Definition farctan2 (y x : npfloat) : npfloat :=
  match y, x with
  | NaN, _ | _, NaN => NaN
  | Fin b, Fin a => Fin (Ratan2 b a)
  | Fin b, Inf s => if s then (if Rltb b 0 then Fin (- PI) else Fin PI) else Fin 0
  | Inf t, Fin _ => if t then Fin (- (PI / 2)) else Fin (PI / 2)
  | Inf t, Inf s =>
      match t, s with
      | false, false => Fin (PI / 4)
      | false, true => Fin (3 * PI / 4)
      | true, false => Fin (- (PI / 4))
      | true, true => Fin (- (3 * PI / 4))
      end
  end.

(** [a % m] on floats: the remainder has the sign of the divisor. *)
Definition Rmod (x m : R) : R := x - m * IZR (Int_part (x / m)).

Definition fmod (a m : npfloat) : npfloat :=
  match a, m with
  | Fin x, Fin y => if Reqb y 0 then NaN else Fin (Rmod x y)
  | Fin x, Inf s =>
      if Reqb x 0 then Fin 0
      else if Bool.eqb (Rltb x 0) s then Fin x else Inf s
  | _, _ => NaN
  end.

Definition np_pi : npfloat := Fin PI.
Definition two_pi : npfloat := fmul (Fin 2) np_pi.

(** [np.degrees] and [np.radians]. *)
Definition degrees (a : npfloat) : npfloat := fmul a (Fin (180 / PI)).
Definition radians (a : npfloat) : npfloat := fmul a (Fin (PI / 180)).

(** ** Vectors of three floats (numpy arrays of length 3) *)

Record vec : Type := V3 { vx : npfloat; vy : npfloat; vz : npfloat }.

Definition vscale (k : npfloat) (v : vec) : vec :=
  V3 (fmul k (vx v)) (fmul k (vy v)) (fmul k (vz v)).

Definition vdivs (v : vec) (k : npfloat) : vec :=
  V3 (fdiv (vx v) k) (fdiv (vy v) k) (fdiv (vz v) k).

Definition vadd (u v : vec) : vec :=
  V3 (fadd (vx u) (vx v)) (fadd (vy u) (vy v)) (fadd (vz u) (vz v)).

Definition vsub (u v : vec) : vec :=
  V3 (fsub (vx u) (vx v)) (fsub (vy u) (vy v)) (fsub (vz u) (vz v)).

(** [np.dot] and [np.cross]. *)
Definition dot (u v : vec) : npfloat :=
  fadd (fadd (fmul (vx u) (vx v)) (fmul (vy u) (vy v))) (fmul (vz u) (vz v)).

Definition cross (u v : vec) : vec :=
  V3 (fsub (fmul (vy u) (vz v)) (fmul (vz u) (vy v)))
     (fsub (fmul (vz u) (vx v)) (fmul (vx u) (vz v)))
     (fsub (fmul (vx u) (vy v)) (fmul (vy u) (vx v))).

(** Modelled from the spec: [vectMag] and [vectNorm] of wmpl.Utils.Math are
    not among the sources; the specification writes them as the length
    of [r] and as [r] with a hat: the
    Euclidean length of a vector and the vector divided by its length. *)
Definition vectMag (v : vec) : npfloat := fsqrt (dot v v).
Definition vectNorm (v : vec) : vec := vdivs v (vectMag v).

(** ** Collaborators *)

(** Python's [datetime.datetime]. *)
Record datetime : Type := Datetime {
  dt_year : Z; dt_month : Z; dt_day : Z;
  dt_hour : Z; dt_minute : Z; dt_second : Z; dt_microsecond : Z }.

(** A meteor shower as [associateShower] returns it. *)
Record Shower : Type := { IAU_no : Z; IAU_code : string }.

(** The routines and constants imported from wmpl.Utils and wmpl.Config,
    with the arguments the source passes them.  The ephemeris kernel that
    the source opens from [config.jpl_ephem_file] is part of
    [calcEarthRectangularCoordJPL]. *)
Record Env : Type := {
  jd2DynamicalTimeJD : npfloat -> npfloat;
  cartesian2Geo : npfloat -> npfloat -> npfloat -> npfloat ->
                  npfloat * npfloat * npfloat;
  altAz2RADec : npfloat -> npfloat -> npfloat -> npfloat -> npfloat ->
                npfloat * npfloat;
  raDec2AltAz : npfloat -> npfloat -> npfloat -> npfloat -> npfloat ->
                npfloat * npfloat;
  eci2RaDec : vec -> npfloat * npfloat;
  jd2LST : npfloat -> npfloat -> npfloat * npfloat;
  cartesianToSpherical : npfloat -> npfloat -> npfloat ->
                         npfloat * npfloat * npfloat;
  sphericalToCartesian : npfloat -> npfloat -> npfloat ->
                         npfloat * npfloat * npfloat;
  equatorialCoordPrecession : npfloat -> npfloat -> npfloat -> npfloat ->
                              npfloat * npfloat;
  raDec2Ecliptic : npfloat -> npfloat -> npfloat -> npfloat * npfloat;
  calcEarthRectangularCoordJPL : npfloat -> vec * vec;
  rotateVector : vec -> vec -> npfloat -> vec;
  eclipticToRectangularVelocityVect : npfloat -> npfloat -> npfloat -> vec;
  correctedEclipticCoord : npfloat -> npfloat -> npfloat -> vec ->
                           npfloat * npfloat * vec;
  jd2SolLonJPL : npfloat -> npfloat;
  jd2Date : npfloat -> datetime;
  datetime2JD : datetime -> npfloat;
  associateShower : npfloat -> npfloat -> npfloat -> npfloat -> option Shower;
  J2000_JD_days : npfloat;
  J2000_OBLIQUITY : npfloat;
  AU : npfloat;
  SUN_MU : npfloat;
  SUN_MASS : npfloat;
  G : npfloat;
  SIDEREAL_YEAR : npfloat }.

(** ** The result structure (class Orbit, lines 27-177) *)

Module Orbit.

Record t : Type := mk {
  ra : option npfloat;
  dec : option npfloat;
  azimuth_apparent : option npfloat;
  elevation_apparent : option npfloat;
  v_avg : option npfloat;
  v_init : option npfloat;
  ra_norot : option npfloat;
  dec_norot : option npfloat;
  azimuth_apparent_norot : option npfloat;
  elevation_apparent_norot : option npfloat;
  v_avg_norot : option npfloat;
  v_init_norot : option npfloat;
  jd_ref : option npfloat;
  jd_dyn : option npfloat;
  lst_ref : option npfloat;
  lon_ref : option npfloat;
  lat_ref : option npfloat;
  ht_ref : option npfloat;
  lat_geocentric : option npfloat;
  zc : option npfloat;
  zg : option npfloat;
  v_inf : option npfloat;
  v_g : option npfloat;
  ra_g : option npfloat;
  dec_g : option npfloat;
  L_g : option npfloat;
  B_g : option npfloat;
  meteor_pos : option vec;
  v_h : option npfloat;
  v_h_x : option npfloat;
  v_h_y : option npfloat;
  v_h_z : option npfloat;
  L_h : option npfloat;
  B_h : option npfloat;
  la_sun : option npfloat;
  a : option npfloat;
  e : option npfloat;
  i : option npfloat;
  peri : option npfloat;
  node : option npfloat;
  pi : option npfloat;
  q : option npfloat;
  Q : option npfloat;
  true_anomaly : option npfloat;
  eccentric_anomaly : option npfloat;
  mean_anomaly : option npfloat;
  last_perihelion : option datetime;
  n : option npfloat;
  Tj : option npfloat;
  T : option npfloat }.

(** [Orbit()]: every attribute is [None]. *)
Definition init : t :=
  {| ra := None;
     dec := None;
     azimuth_apparent := None;
     elevation_apparent := None;
     v_avg := None;
     v_init := None;
     ra_norot := None;
     dec_norot := None;
     azimuth_apparent_norot := None;
     elevation_apparent_norot := None;
     v_avg_norot := None;
     v_init_norot := None;
     jd_ref := None;
     jd_dyn := None;
     lst_ref := None;
     lon_ref := None;
     lat_ref := None;
     ht_ref := None;
     lat_geocentric := None;
     zc := None;
     zg := None;
     v_inf := None;
     v_g := None;
     ra_g := None;
     dec_g := None;
     L_g := None;
     B_g := None;
     meteor_pos := None;
     v_h := None;
     v_h_x := None;
     v_h_y := None;
     v_h_z := None;
     L_h := None;
     B_h := None;
     la_sun := None;
     a := None;
     e := None;
     i := None;
     peri := None;
     node := None;
     pi := None;
     q := None;
     Q := None;
     true_anomaly := None;
     eccentric_anomaly := None;
     mean_anomaly := None;
     last_perihelion := None;
     n := None;
     Tj := None;
     T := None |}.

End Orbit.

(** ** calcOrbit, lines 393-502: correction for the Earth's rotation *)

(** Lines 464-466: the corrected reference velocity when the stations are
    fixed. *)
Definition rotation_subtract (v_e ra_east : npfloat) (v_ref_vect : vec) : vec :=
  V3 (fsub (vx v_ref_vect) (fmul v_e (fcos ra_east)))
     (fsub (vy v_ref_vect) (fmul v_e (fsin ra_east)))
     (vz v_ref_vect).

(** Lines 490-492: the derotated reference velocity, for the report. *)
Definition rotation_add (v_e ra_east : npfloat) (v_ref_vect : vec) : vec :=
  V3 (fadd (vx v_ref_vect) (fmul v_e (fcos ra_east)))
     (fadd (vy v_ref_vect) (fmul v_e (fsin ra_east)))
     (vz v_ref_vect).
----
◆ **BRIEF**
Return every line from the material that contains the word "Type".

◆ **OUTPUT FOR THIS EXERCISE**
Record vec : Type := V3 { vx : npfloat; vy : npfloat; vz : npfloat }.
Record datetime : Type := Datetime {
Record Shower : Type := { IAU_no : Z; IAU_code : string }.
Record Env : Type := {
Record t : Type := mk {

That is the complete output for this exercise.